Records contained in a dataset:
(** * BuildFast Shop: the order service

    A shallow embedding of [src/features/orders/services/orderService.js]
    and of the part of the hosted backend it talks to: the authentication
    session and the [orders] and [order_items] relations as the orders
    migration ([02_create_orders_table.sql]) declares them, with their
    column types, constraints, row-level policies and triggers.

    Conventions.
    - A JavaScript [number] is an IEEE-754 binary64 value; it is modelled by
      [spec_float] with precision 53 and maximal exponent 1024, so every
      [+] and [*] of the source is the correctly rounded operation.
    - A [DECIMAL(10,2)] column holds an integer number of cents.
    - An [async] function is a computation over the backend state that
      either returns a value or throws; [try { } catch { }] is a combinator.
    - Every request to the backend and every [console.error] is recorded in
      a trace, latest first. *)

From Stdlib Require Import ZArith List String Bool Arith Lia.
From Stdlib Require Import Floats.SpecFloat.
From Stdlib Require Import Sorting.Permutation Sorting.Sorted.
Import ListNotations.

Local Open Scope string_scope.
Local Open Scope list_scope.

(** ** JavaScript numbers *)

Module Number.

Definition number : Type := spec_float.

Definition prec : Z := 53.
Definition emax : Z := 1024.

(** [a + b] and [a * b] on numbers. *)
Definition add (a b : number) : number := SFadd prec emax a b.
Definition mul (a b : number) : number := SFmul prec emax a b.

(** The literal [0]. *)
Definition zero : number := S754_zero false.

(** An integer literal. *)
Definition of_Z (z : Z) : number := binary_normalize prec emax z 0 false.

(** A decimal literal [n / d] with [n] and [d] small integers, such as
    [89.99 = 8999 / 100]: the binary64 value nearest to the quotient. *)
Definition of_decimal (n : Z) (d : positive) : number :=
  SFdiv prec emax (of_Z n) (of_Z (Zpos d)).

(** The number the client receives for an amount of [c] cents: the backend
    prints the decimal and the client parses it. *)
Definition of_cents (c : Z) : number := of_decimal c 100.

Definition eqb (a b : number) : bool := SFeqb a b.
Definition ltb (a b : number) : bool := SFltb a b.

(** [parseFloat(x)] applied to a number: [x] is first printed (the
    shortest decimal that reads back as [x]; [-0] prints as ["0"]) and
    the text is parsed again, so only the sign of zero is lost. *)
Definition parseFloat (x : number) : number :=
  match x with
  | S754_zero _ => S754_zero false
  | _ => x
  end.

End Number.

Import Number.

(** ** How the backend reads a number into a column *)

(** SQLSTATE codes of the refusals that occur. *)
Definition not_null_violation : string := "23502".
Definition foreign_key_violation : string := "23503".
Definition check_violation : string := "23514".
Definition numeric_value_out_of_range : string := "22003".
Definition invalid_text_representation : string := "22P02".
Definition insufficient_privilege : string := "42501".

(** The code [.single()] answers with when the request does not select
    exactly one row. *)
Definition PGRST116 : string := "PGRST116".

(** [DECIMAL(10,2)] holds fewer than [10^8] units, that is [10^10] cents. *)
Definition cents_limit : Z := 10 ^ 10.

(** A hundred times the exact value [m * 2^e], as a fraction. *)
Definition hundredfold (m : positive) (e : Z) : Z * Z :=
  match e with
  | Zneg p => (100 * Zpos m, 2 ^ Zpos p)%Z
  | _ => (100 * Zpos m * 2 ^ e, 1)%Z
  end.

THE PROBLEM: The response should consist of all the entries, copied without any alteration.

YOUR RESPONSE:
(** * BuildFast Shop: the order service

    A shallow embedding of [src/features/orders/services/orderService.js]
    and of the part of the hosted backend it talks to: the authentication
    session and the [orders] and [order_items] relations as the orders
    migration ([02_create_orders_table.sql]) declares them, with their
    column types, constraints, row-level policies and triggers.

    Conventions.
    - A JavaScript [number] is an IEEE-754 binary64 value; it is modelled by
      [spec_float] with precision 53 and maximal exponent 1024, so every
      [+] and [*] of the source is the correctly rounded operation.
    - A [DECIMAL(10,2)] column holds an integer number of cents.
    - An [async] function is a computation over the backend state that
      either returns a value or throws; [try { } catch { }] is a combinator.
    - Every request to the backend and every [console.error] is recorded in
      a trace, latest first. *)

From Stdlib Require Import ZArith List String Bool Arith Lia.
From Stdlib Require Import Floats.SpecFloat.
From Stdlib Require Import Sorting.Permutation Sorting.Sorted.
Import ListNotations.

Local Open Scope string_scope.
Local Open Scope list_scope.

(** ** JavaScript numbers *)

Module Number.

Definition number : Type := spec_float.

Definition prec : Z := 53.
Definition emax : Z := 1024.

(** [a + b] and [a * b] on numbers. *)
Definition add (a b : number) : number := SFadd prec emax a b.
Definition mul (a b : number) : number := SFmul prec emax a b.

(** The literal [0]. *)
Definition zero : number := S754_zero false.

(** An integer literal. *)
Definition of_Z (z : Z) : number := binary_normalize prec emax z 0 false.

(** A decimal literal [n / d] with [n] and [d] small integers, such as
    [89.99 = 8999 / 100]: the binary64 value nearest to the quotient. *)
Definition of_decimal (n : Z) (d : positive) : number :=
  SFdiv prec emax (of_Z n) (of_Z (Zpos d)).

(** The number the client receives for an amount of [c] cents: the backend
    prints the decimal and the client parses it. *)
Definition of_cents (c : Z) : number := of_decimal c 100.

Definition eqb (a b : number) : bool := SFeqb a b.
Definition ltb (a b : number) : bool := SFltb a b.

(** [parseFloat(x)] applied to a number: [x] is first printed (the
    shortest decimal that reads back as [x]; [-0] prints as ["0"]) and
    the text is parsed again, so only the sign of zero is lost. *)
Definition parseFloat (x : number) : number :=
  match x with
  | S754_zero _ => S754_zero false
  | _ => x
  end.

End Number.

Import Number.

(** ** How the backend reads a number into a column *)

(** SQLSTATE codes of the refusals that occur. *)
Definition not_null_violation : string := "23502".
Definition foreign_key_violation : string := "23503".
Definition check_violation : string := "23514".
Definition numeric_value_out_of_range : string := "22003".
Definition invalid_text_representation : string := "22P02".
Definition insufficient_privilege : string := "42501".

(** The code [.single()] answers with when the request does not select
    exactly one row. *)
Definition PGRST116 : string := "PGRST116".

(** [DECIMAL(10,2)] holds fewer than [10^8] units, that is [10^10] cents. *)
Definition cents_limit : Z := 10 ^ 10.

(** A hundred times the exact value [m * 2^e], as a fraction. *)
Definition hundredfold (m : positive) (e : Z) : Z * Z :=
  match e with
  | Zneg p => (100 * Zpos m, 2 ^ Zpos p)%Z
  | _ => (100 * Zpos m * 2 ^ e, 1)%Z
  end.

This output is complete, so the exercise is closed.